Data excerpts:
^^^^^^^^^^^^^^^^
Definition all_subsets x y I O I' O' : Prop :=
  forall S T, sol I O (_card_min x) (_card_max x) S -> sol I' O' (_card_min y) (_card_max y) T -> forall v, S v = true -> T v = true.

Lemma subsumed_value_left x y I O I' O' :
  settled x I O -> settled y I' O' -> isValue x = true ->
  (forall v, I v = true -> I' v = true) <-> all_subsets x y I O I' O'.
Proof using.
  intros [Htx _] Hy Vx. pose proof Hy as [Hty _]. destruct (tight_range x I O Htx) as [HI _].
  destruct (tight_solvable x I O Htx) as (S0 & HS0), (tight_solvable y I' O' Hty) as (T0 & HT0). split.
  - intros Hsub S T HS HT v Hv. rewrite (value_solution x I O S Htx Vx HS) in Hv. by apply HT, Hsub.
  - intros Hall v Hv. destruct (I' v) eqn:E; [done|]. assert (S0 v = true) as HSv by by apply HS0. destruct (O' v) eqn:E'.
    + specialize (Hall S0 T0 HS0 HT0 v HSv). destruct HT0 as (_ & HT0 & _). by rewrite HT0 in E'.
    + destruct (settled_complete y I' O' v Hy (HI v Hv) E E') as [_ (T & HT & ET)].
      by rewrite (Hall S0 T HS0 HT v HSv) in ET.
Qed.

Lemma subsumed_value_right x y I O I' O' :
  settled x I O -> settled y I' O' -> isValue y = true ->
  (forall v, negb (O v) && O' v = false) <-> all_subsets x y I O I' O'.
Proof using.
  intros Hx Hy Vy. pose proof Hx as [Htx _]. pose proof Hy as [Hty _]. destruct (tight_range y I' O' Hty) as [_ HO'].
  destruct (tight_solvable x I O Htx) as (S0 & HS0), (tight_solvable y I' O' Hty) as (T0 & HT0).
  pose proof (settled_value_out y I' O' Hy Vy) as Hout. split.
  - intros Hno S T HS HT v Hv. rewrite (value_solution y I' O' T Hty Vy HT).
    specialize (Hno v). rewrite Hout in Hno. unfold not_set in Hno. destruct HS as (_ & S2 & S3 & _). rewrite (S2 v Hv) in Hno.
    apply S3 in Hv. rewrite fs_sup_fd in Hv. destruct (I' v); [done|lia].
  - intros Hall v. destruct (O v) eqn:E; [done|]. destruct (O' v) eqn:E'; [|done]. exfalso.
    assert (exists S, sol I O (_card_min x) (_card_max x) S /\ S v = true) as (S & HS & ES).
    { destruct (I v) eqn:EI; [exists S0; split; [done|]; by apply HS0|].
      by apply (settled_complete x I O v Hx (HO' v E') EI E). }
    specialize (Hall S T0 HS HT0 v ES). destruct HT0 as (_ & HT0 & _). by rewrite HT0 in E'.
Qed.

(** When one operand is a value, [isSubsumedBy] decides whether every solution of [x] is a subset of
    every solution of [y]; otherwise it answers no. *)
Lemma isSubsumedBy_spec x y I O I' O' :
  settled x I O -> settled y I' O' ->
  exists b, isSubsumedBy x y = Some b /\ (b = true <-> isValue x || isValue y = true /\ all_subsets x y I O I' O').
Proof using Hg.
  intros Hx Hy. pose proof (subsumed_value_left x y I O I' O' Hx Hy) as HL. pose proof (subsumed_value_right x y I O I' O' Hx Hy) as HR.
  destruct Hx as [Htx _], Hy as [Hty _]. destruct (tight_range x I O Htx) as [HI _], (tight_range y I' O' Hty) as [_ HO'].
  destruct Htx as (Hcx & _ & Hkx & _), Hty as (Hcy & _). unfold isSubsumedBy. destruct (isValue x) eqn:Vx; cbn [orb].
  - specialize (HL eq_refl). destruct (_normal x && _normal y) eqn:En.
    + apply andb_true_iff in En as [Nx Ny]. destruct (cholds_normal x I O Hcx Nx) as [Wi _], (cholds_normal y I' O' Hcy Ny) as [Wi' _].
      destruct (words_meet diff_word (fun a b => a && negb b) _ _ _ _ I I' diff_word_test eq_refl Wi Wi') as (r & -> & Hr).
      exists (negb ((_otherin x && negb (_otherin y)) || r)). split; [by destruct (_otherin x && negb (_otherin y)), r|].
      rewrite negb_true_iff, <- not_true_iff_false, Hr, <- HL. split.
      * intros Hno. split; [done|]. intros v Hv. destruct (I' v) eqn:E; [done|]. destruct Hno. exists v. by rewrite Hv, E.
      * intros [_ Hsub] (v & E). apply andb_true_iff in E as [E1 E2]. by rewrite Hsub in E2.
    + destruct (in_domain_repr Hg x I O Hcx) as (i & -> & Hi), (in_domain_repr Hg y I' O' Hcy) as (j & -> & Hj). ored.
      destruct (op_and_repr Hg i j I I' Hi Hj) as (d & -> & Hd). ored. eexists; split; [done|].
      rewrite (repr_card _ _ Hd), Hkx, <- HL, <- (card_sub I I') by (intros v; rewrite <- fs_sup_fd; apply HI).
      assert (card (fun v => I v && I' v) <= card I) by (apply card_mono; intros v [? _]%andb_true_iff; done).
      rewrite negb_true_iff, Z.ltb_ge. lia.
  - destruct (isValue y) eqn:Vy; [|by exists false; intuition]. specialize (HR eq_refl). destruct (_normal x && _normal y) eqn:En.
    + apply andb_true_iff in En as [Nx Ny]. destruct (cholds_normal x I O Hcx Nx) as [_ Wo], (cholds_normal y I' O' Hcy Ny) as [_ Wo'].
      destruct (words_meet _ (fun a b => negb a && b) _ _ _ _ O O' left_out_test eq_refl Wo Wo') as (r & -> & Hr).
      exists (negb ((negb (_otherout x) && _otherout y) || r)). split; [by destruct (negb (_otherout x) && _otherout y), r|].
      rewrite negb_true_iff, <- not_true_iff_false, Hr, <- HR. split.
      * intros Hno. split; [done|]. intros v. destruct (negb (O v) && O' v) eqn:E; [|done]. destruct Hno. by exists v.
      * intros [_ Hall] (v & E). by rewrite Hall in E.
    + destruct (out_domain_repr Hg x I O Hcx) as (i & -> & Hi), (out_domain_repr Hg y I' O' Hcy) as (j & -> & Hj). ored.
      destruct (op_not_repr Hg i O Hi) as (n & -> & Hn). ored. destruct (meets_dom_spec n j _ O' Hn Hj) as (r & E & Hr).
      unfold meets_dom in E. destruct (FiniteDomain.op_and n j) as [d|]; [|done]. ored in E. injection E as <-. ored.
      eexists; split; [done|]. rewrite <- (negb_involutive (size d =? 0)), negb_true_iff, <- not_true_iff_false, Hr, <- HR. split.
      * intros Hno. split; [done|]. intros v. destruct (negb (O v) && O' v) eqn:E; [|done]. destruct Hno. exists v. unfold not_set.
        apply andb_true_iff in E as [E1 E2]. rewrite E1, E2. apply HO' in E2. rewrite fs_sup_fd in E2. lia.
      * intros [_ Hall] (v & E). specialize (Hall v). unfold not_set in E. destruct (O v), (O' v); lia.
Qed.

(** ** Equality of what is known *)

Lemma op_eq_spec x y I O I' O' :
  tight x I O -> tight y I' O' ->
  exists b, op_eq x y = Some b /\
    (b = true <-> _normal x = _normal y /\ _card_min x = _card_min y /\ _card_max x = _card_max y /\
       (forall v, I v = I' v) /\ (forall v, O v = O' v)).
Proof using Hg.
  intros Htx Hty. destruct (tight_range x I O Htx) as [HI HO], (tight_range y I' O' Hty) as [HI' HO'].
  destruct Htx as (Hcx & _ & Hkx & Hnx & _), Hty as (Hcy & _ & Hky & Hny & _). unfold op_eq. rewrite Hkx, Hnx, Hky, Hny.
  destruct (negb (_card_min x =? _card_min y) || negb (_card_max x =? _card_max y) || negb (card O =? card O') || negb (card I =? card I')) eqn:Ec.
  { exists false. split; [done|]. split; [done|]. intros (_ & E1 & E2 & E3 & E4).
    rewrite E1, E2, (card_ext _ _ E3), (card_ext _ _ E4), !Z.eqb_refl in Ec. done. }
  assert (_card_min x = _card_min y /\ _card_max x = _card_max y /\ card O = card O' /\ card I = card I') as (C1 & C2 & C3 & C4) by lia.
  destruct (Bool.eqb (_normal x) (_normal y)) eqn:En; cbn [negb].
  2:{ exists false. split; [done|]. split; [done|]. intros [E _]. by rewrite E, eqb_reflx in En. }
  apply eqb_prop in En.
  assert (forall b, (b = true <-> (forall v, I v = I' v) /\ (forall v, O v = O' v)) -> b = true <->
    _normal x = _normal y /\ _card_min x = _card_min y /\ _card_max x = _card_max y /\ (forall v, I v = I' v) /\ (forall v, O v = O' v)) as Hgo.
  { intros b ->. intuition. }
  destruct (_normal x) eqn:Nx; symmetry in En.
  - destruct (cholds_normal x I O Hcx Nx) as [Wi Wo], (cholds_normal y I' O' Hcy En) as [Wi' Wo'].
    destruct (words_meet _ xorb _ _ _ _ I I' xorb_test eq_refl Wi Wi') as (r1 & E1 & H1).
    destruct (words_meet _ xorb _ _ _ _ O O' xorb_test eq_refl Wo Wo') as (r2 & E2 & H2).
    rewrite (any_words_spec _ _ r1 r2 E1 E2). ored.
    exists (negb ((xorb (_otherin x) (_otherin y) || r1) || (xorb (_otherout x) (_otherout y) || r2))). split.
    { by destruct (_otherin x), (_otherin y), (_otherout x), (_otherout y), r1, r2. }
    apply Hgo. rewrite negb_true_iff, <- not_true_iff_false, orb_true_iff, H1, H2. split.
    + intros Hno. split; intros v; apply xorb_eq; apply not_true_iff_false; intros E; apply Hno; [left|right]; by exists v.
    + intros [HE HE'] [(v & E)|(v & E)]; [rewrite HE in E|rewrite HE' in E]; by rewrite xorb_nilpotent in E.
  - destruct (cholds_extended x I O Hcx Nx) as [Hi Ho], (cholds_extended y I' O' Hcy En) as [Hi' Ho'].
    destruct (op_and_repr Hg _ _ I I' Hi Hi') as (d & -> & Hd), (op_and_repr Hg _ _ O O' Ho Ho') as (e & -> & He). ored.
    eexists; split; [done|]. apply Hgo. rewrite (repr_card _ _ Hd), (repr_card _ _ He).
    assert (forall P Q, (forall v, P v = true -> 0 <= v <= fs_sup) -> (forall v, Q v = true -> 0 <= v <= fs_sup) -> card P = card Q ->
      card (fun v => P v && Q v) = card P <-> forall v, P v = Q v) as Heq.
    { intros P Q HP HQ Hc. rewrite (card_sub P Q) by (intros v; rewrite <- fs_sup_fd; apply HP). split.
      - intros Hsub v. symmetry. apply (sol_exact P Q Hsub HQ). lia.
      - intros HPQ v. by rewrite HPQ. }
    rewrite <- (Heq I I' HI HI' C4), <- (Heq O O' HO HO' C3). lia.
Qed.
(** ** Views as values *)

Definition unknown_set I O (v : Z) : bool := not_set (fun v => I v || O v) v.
^^^^^^^^^^^^^^^^
Work to be completed
Which of the lines above carry the string "pose"? Copy every one.

Exercise output
  intros [Htx _] Hy Vx. pose proof Hy as [Hty _]. destruct (tight_range x I O Htx) as [HI _].
  intros Hx Hy Vy. pose proof Hx as [Htx _]. pose proof Hy as [Hty _]. destruct (tight_range y I' O' Hty) as [_ HO'].
  pose proof (settled_value_out y I' O' Hy Vy) as Hout. split.
  intros Hx Hy. pose proof (subsumed_value_left x y I O I' O' Hx Hy) as HL. pose proof (subsumed_value_right x y I O I' O' Hx Hy) as HR.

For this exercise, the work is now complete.